BC Court of Appeal overturns reapportionment of property to one partner after separation

Equal division of property, all of it to one individual both 'significantly unfair'

BC Court of Appeal overturns reapportionment of property to one partner after separation

In a case that involved an alleged immigration marriage fraud, the British Columbia Court of Appeal has disallowed the reapportionment of a residential property’s appreciation value entirely to one party as “significantly unfair.”

In He v. Guo, 2022 BCCA 355, Benjamin He and Vivian Guo cohabited in a residence that Guo owned. The couple separated in early 2018 and a reapportionment order of the appreciation value of the property was granted in Guo’s favour. In effect, the appreciation of the residence from the time of the commencement of co-residency to the time of trial – $360,000 – was granted entirely to Guo.

Guo, who was initially admitted to Canada on a visitor visa, obtained permanent resident status in 2017. Benjamin He asserted that the grant of permanent residence status indicated that Guo’s cohabitation with him was insincere and merely a design to advance her permanent residence status. He submitted a document titled, “Immigration Marriage Fraud Report,” asserting that the parties’ marriage-like relationship was a product of Vivian Guo’s fraud. 

Presumption of equal sharing

Under the Family Law Act, there is a presumption of equal sharing of family property between cohabiting spouses. However, the presumption would not apply if equal division of property would be “significantly unfair.” After considering a number of factors, the trial judge concluded that equal division of the property would be substantially unfair and that the appreciation in the value of the residence should be Guo’s alone.
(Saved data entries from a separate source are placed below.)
(** [session.run] called without [success_codes] and [env]: only the exit
    status 0 is a success, and no variable is added to the environment. *)
Definition session_run_default (session : Session) (cmd : string)
    (args : list string) : task unit :=
  session_run session cmd args [0%Z] ∅.

(** Lines 154-167. *)
Definition lint (w : World) (session : Session) : task unit :=
  enforce <-
    lift (getitem (TEST_CONFIG (noxfile_config w)) "enforce_type_hints") ;;
  (if negb (truthy enforce)
   then session_install session ["flake8"; "flake8-import-order"]
   else session_install session
          ["flake8"; "flake8-import-order"; "flake8-annotations"]) ;;
  local_names <- lift (_determine_local_import_names w []) ;;
  let args :=
    FLAKE8_COMMON_ARGS ++
    ["--application-import-names"; String.concat "," local_names; "."] in
  session_run_default session "flake8" args.

(** [s.endswith(suffix)]: some tail of [s] is [suffix]. *)
Fixpoint str_endswith (suffix s : string) : bool :=
  String.eqb s suffix ||
  match s with
  | EmptyString => false
  | String _ s' => str_endswith suffix s'
  end.

(** Lines 175-180. *)
Definition blacken (w : World) (session : Session) : task unit :=
  session_install session ["black"] ;;
  names <- lift (listdir w []) ;;
  let python_files := List.filter (str_endswith ".py") names in
  session_run_default session "black" python_files.

(** What the [py] session of one interpreter comes to: it is skipped with a
    message ([session.skip]), or it runs the test task. *)
Inductive py_result : Type :=
  | Skipped (msg : string)
  | Tested (t : task unit).

(** Lines 264-272, for the interpreter version [python] of the session.
    [TESTED_VERSIONS] is computed when the module is loaded; the error of
    that computation is the error of loading the module. *)
Definition py (str_of : pyval -> string) (w : World) (session : Session)
    (python : string) : result py_result :=
  tested <-? TESTED_VERSIONS (TEST_CONFIG (noxfile_config w)) ;
  Ok (if bool_decide (python ∈ tested)
      then Tested (_session_tests str_of w session None)
      else Skipped ("SKIPPED: " +:+ python +:+
                    " tests are disabled for this sample.")).

(** [os.path.dirname] of a relative path given by its components. *)
Definition dirname (path : list string) : list string := removelast path.

(** The text of a relative path; the empty path is the empty text, as
    [os.path.join] of an empty directory name leaves the file name alone. *)
Definition rel_str (path : list string) : string := String.concat "/" path.

(** Lines 297-310, for one template [path] below the working directory. *)
Definition readmegen (w : World) (session : Session) (path : list string)
  : task unit :=
  session_install session ["jinja2"; "pyyaml"] ;;
  let dir_ := dirname path in
  (if path_exists w (dir_ ++ ["requirements.txt"])
   then session_install session ["-r"; rel_str (dir_ ++ ["requirements.txt"])]
   else tret tt) ;;
  let in_file := rel_str (dir_ ++ ["README.rst.in"]) in
  repo_root <- lift (_get_repo_root w) ;;
  session_run_default session "python"
    [repo_root +:+ "/scripts/readme-gen/readme_gen.py"; in_file].

(** Lines 248-251: the flags for the parallel-test plugin named in the
    text of the requirements. *)
Definition concurrent_flags (packages : string) : list string :=
  if str_contains "pytest-parallel" packages then
    ["--workers"; "auto"; "--tests-per-worker"; "auto"]
  else if str_contains "pytest-xdist" packages then ["-n"; "auto"]
  else [].

(** The text of a file of the working directory, empty when there is no
    such file. *)
Definition file_text (w : World) (name : string) : string :=
  match stat w [name] with
  | Some (File text) => text
  | _ => ""
  end.

(** A sample whose template sits in a subdirectory with its own
    requirements. *)
Definition readme_world : World :=
  {| root :=
       Dir [("repo",
             Dir [(".git", Dir []);
                  ("storage",
                   Dir [("api", Dir [("README.rst.in", File "product: storage");
                                     ("requirements.txt", File "google-cloud-storage")])])])];
     cwd := ["repo"; "storage"];
     environ := ∅;
     noxfile_config := None |}.

(** A sample with pyspark among its requirements. *)
Definition pyspark_world : World :=
  {| root := Dir [("work", Dir [("job_test.py", File "def test_job(): pass");
                                ("requirements.txt", File "pyspark==3.5.0")])];
     cwd := ["work"];
     environ := <["GOOGLE_CLOUD_PROJECT" := "my-project"]> ∅;
     noxfile_config := None |}.

(** * Verification *)

(** ** Facts about [dict_update] *)

Lemma dict_update_union {V : Type} (d o : gmap string V) :
  dict_update d o = o ∪ d.
Proof.
  unfold dict_update.
  induction o as [|k v o Hk Hfold IH] using map_first_key_ind.
  - rewrite map_fold_empty. by rewrite (left_id_L ∅ (∪)).
  - rewrite map_fold_insert_first_key by done.
    rewrite IH. by rewrite insert_union_l.
Qed.

Lemma dict_update_lookup {V : Type} (d o : gmap string V) (k : string) :
  dict_update d o !! k =
    match o !! k with
    | Some v => Some v
    | None => d !! k
    end.
Proof.
  rewrite dict_update_union, lookup_union.
  destruct (o !! k), (d !! k); reflexivity.
Qed.

Lemma dict_update_empty {V : Type} (d : gmap string V) : dict_update d ∅ = d.
Proof. unfold dict_update. apply map_fold_empty. Qed.

Lemma dict_update_dom {V : Type} (d o : gmap string V) :
  dom (dict_update d o) = dom o ∪ dom d.
Proof. rewrite dict_update_union. apply dom_union_L. Qed.

Lemma defaults_dom : dom TEST_CONFIG_defaults = recognized_keys.
Proof.
  unfold TEST_CONFIG_defaults, recognized_keys.
  rewrite !dom_insert_L, dom_empty_L. set_solver.
Qed.

(** ** The order of strings *)

Lemma ascii_compare_N (a b : ascii) :
  Ascii.compare a b = N.compare (N_of_ascii a) (N_of_ascii b).
Proof. reflexivity. Qed.

Lemma ascii_compare_eq (a b : ascii) : Ascii.compare a b = Eq -> a = b.
Proof.
  rewrite ascii_compare_N, N.compare_eq_iff. intros H.
  rewrite <- (ascii_N_embedding a), <- (ascii_N_embedding b). by rewrite H.
Qed.

Lemma ascii_compare_refl (a : ascii) : Ascii.compare a a = Eq.
Proof. rewrite ascii_compare_N. apply N.compare_refl. Qed.

Lemma str_le_cons (a b : ascii) (s t : string) :
  str_le (String a s) (String b t) <->
  Ascii.compare a b = Lt \/ (a = b /\ str_le s t).
Proof.
  unfold str_le, String.leb. simpl.
  destruct (Ascii.compare a b) eqn:Hab.
  - apply ascii_compare_eq in Hab as ->. split; [by right | by intros [? | [_ ?]]].
  - split; [by left | done].
  - split; [done |]. intros [? | [-> _]]; [done |].
    by rewrite ascii_compare_refl in Hab.
Qed.

Lemma str_le_nil_l (s : string) : str_le EmptyString s.
Proof. by destruct s. Qed.

Lemma str_le_nil_r (s : string) : str_le s EmptyString -> s = EmptyString.
Proof. by destruct s. Qed.

#[global] Instance str_le_total : Total str_le.
Proof. intros a b. apply String.leb_total. Qed.

#[global] Instance str_le_trans : Transitive str_le.
Proof.
  intros a. induction a as [|x a IH]; intros b c Hab Hbc.
  - apply str_le_nil_l.
  - destruct b as [|y b]; [by apply str_le_nil_r in Hab |].
    destruct c as [|z c]; [by apply str_le_nil_r in Hbc |].
    apply str_le_cons in Hab, Hbc. apply str_le_cons.
    destruct Hab as [Hxy | [-> Hab]], Hbc as [Hyz | [-> Hbc]]; eauto.
    left. rewrite ascii_compare_N in *.
    rewrite N.compare_lt_iff in *. by etrans.
Qed.

#[global] Instance str_le_antisymm : AntiSymm (=) str_le.
Proof. intros a b. apply String.leb_antisym. Qed.

(** ** Tested versions *)

Lemma not_ignored_list (ign vs : list string) :
  not_ignored (VList ign) vs = Ok (filter (fun v => v ∉ ign) vs).
Proof.
  induction vs as [|v vs IH]; [done |].
  simpl. rewrite IH. simpl.
  rewrite filter_cons. unfold bool_decide.
  destruct (decide_rel elem_of v ign), (decide (v ∉ ign)); done.
Qed.

Lemma sorted_Sorted (l : list string) : StronglySorted str_le (sorted l).
Proof. apply StronglySorted_merge_sort; apply _. Qed.

Lemma sorted_Permutation (l : list string) : sorted l ≡ₚ l.
Proof. apply merge_sort_Permutation. Qed.

Lemma TESTED_VERSIONS_list (config : gmap string pyval) (ign : list string) :
  config !! "ignored_versions" = Some (VList ign) ->
  TESTED_VERSIONS config = Ok (sorted (filter (fun v => v ∉ ign) ALL_VERSIONS)).
Proof.
  intros Hign. unfold TESTED_VERSIONS, IGNORED_VERSIONS, getitem.
  rewrite Hign. cbn [rbind]. by rewrite not_ignored_list.
Qed.

Lemma TEST_CONFIG_None : TEST_CONFIG None = TEST_CONFIG_defaults.
Proof. apply dict_update_empty. Qed.

Lemma defaults_ignored_versions :
  TEST_CONFIG_defaults !! "ignored_versions" =
    Some (VList ["2.7"; "3.7"; "3.8"; "3.10"; "3.11"; "3.12"]).
Proof. reflexivity. Qed.

(** For every list of ignored versions in the configuration,
    [TESTED_VERSIONS] is [ALL_VERSIONS] without the ignored versions, in
    ascending order of Python's string comparison; without an override it
    is ["3.13", "3.9"], and so not empty. *)
Lemma tested_versions_sorted_difference :
  (forall (config : gmap string pyval) (ign : list string),
     config !! "ignored_versions" = Some (VList ign) ->
     exists tested,
       TESTED_VERSIONS config = Ok tested /\
       StronglySorted str_le tested /\
       tested ≡ₚ filter (fun v => v ∉ ign) ALL_VERSIONS /\
       (forall v, v ∈ tested <-> v ∈ ALL_VERSIONS /\ v ∉ ign)) /\
  TESTED_VERSIONS (TEST_CONFIG None) = Ok ["3.13"; "3.9"] /\
  TESTED_VERSIONS (TEST_CONFIG None) <> Ok [].
Proof.
  split.
  - intros config ign Hign. eexists. split; [by apply TESTED_VERSIONS_list |].
    split; [apply sorted_Sorted |].
    split; [apply sorted_Permutation |].
    intros v. rewrite sorted_Permutation, list_elem_of_filter. tauto.
  - assert (TESTED_VERSIONS (TEST_CONFIG None) = Ok ["3.13"; "3.9"]) as ->.
    { rewrite TEST_CONFIG_None.
      rewrite (TESTED_VERSIONS_list _ _ defaults_ignored_versions).
      vm_compute. reflexivity. }
    split; [reflexivity | discriminate].
Qed.

Lemma tested_versions_sorted_difference_witness :
  exists tested,
    TESTED_VERSIONS TEST_CONFIG_defaults = Ok tested /\
    StronglySorted str_le tested /\
    tested ≡ₚ filter (fun v => v ∉ ["2.7"; "3.7"; "3.8"; "3.10"; "3.11"; "3.12"])
                ALL_VERSIONS /\
    (forall v, v ∈ tested <->
       v ∈ ALL_VERSIONS /\ v ∉ ["2.7"; "3.7"; "3.8"; "3.10"; "3.11"; "3.12"]).
Proof.
  apply (proj1 tested_versions_sorted_difference TEST_CONFIG_defaults).
  reflexivity.
Defined.

(** C1 at the default configuration: the tested versions come out as
    ["3.13", "3.9"], the order of the strings; as versions 3.9 is the older
    one, so the list is not ascending, and the linting version, taken from
    its head as the oldest tested version (lines 100-103), is 3.13. *)
Theorem tested_versions_default_order :
  TESTED_VERSIONS (TEST_CONFIG None) = Ok ["3.13"; "3.9"] /\
  older "3.9" "3.13" = true /\
  older "3.13" "3.9" = false /\
  LINTING_VERSION (TEST_CONFIG None) = Ok "3.13".
Proof. repeat split; vm_compute; reflexivity. Qed.

(** With nothing ignored the order is that of the strings, not of the
    version numbers: "3.10" comes before "3.8". *)
Example tested_versions_nothing_ignored :
  TESTED_VERSIONS (<["ignored_versions" := VList []]> TEST_CONFIG_defaults) =
    Ok ["2.7"; "3.10"; "3.11"; "3.12"; "3.13"; "3.8"; "3.9"].
Proof. vm_compute. reflexivity. Qed.

(** ** The effective configuration *)

(** C5: without a [noxfile_config.py] (or with an empty override) the
    configuration is the default dictionary: the same five keys, each with
    its documented value. *)
Theorem config_without_override_is_defaults :
  TEST_CONFIG None = TEST_CONFIG_defaults /\
  TEST_CONFIG (Some ∅) = TEST_CONFIG_defaults /\
  dom (TEST_CONFIG None) = recognized_keys /\
  TEST_CONFIG None !! "ignored_versions" =
    Some (VList ["2.7"; "3.7"; "3.8"; "3.10"; "3.11"; "3.12"]) /\
  TEST_CONFIG None !! "enforce_type_hints" = Some (VBool false) /\
  TEST_CONFIG None !! "gcloud_project_env" = Some (VStr "GOOGLE_CLOUD_PROJECT") /\
  TEST_CONFIG None !! "pip_version_override" = Some VNone /\
  TEST_CONFIG None !! "envs" = Some (VDict ∅).
Proof.
  assert (TEST_CONFIG None = TEST_CONFIG_defaults) as -> by apply dict_update_empty.
  assert (TEST_CONFIG (Some ∅) = TEST_CONFIG_defaults) as -> by apply dict_update_empty.
  pose proof defaults_dom. repeat split; done.
Qed.

(** C6: an override that supplies some of the recognized keys yields a
    configuration with the same five keys, in which a supplied key has the
    override's value and every other key keeps its default. *)
Theorem override_replaces_supplied_keys (o : gmap string pyval) :
  dom o ⊆ recognized_keys ->
  dom (TEST_CONFIG (Some o)) = recognized_keys /\
  (forall k v, o !! k = Some v -> TEST_CONFIG (Some o) !! k = Some v) /\
  (forall k, o !! k = None ->
     TEST_CONFIG (Some o) !! k = TEST_CONFIG_defaults !! k).
Proof.
  intros Hsub. unfold TEST_CONFIG, TEST_CONFIG_OVERRIDE. split; [| split].
  - rewrite dict_update_dom, defaults_dom. by apply subseteq_union_1_L.
  - intros k v Hk. by rewrite dict_update_lookup, Hk.
  - intros k Hk. by rewrite dict_update_lookup, Hk.
Qed.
Shortness of the relationship

The judge considered that when the relationship is short, that factor by itself may tend to detract from equal sharing and the converse is true when the relationship is lengthy. In this case, the parties started cohabiting in 2014 and they separated in 2018. The appeal court agreed with the trial judge that the shortness of the parties’ relationship was a factor that weighed against equal division of the property in issue.

Failure to disclose assets

The trial judge found that He had failed to fully disclose his assets, including property in Wuhan, China. The appeal court agreed that failure to disclose assets may lead to serious consequences in family litigation. The court said that it was open to the judge to assess the non-disclosure as a relevant consideration that may lead to significant unfairness. The non-disclosure also provided a proper basis for the judge to rule against presumptive equal sharing of the appreciation of Guo’s residence. However, the appeal court also warned that, “just because it was a proper consideration in assessing significant unfairness does not mean it mandates an order for complete reapportionment.”

Immigration Marriage Fraud Report immaterial

The trial judge considered Benajmin He’s filing of the Immigration Marriage Fraud Report as a factor that led to significant unfairness under the Family Law Act. The judge found that by filing the false Immigration Marriage Fraud Report, Benjamin He had deliberately attempted to cause financial harm to Guo by causing the revocation of her immigration status.

The appeal court found that the filing of the report, coupled with its accusatory content which the judge found to be untrue, was sufficient to permit the judge to conclude malicious intent on He’s part. However, the appeal court also ruled that the filing of the malicious report was not an appropriate consideration in ordering reapportionment in Guo’s favor.

While Guo testified that the filing of the Immigration Marriage Fraud Report had a psychological and emotional impact on her, there was no evidence before the court that it had any negative financial consequence or otherwise hindered her in attaining economic self‑sufficiency. As a result, the court ruled that the judge made an error in considering the fraud report as a factor that led to significant unfairness and which justified granting reapportionment entirely in Guo’s favor.

The appeal court agreed that presumptive equal sharing of property did not apply in this case but found that the trial judge committed an error in allowing reapportionment entirely in Guo’s favour. The court allowed reapportioning the appreciation in the property in issue 80 percent to Vivian Guo and 20 percent to Benjamin He.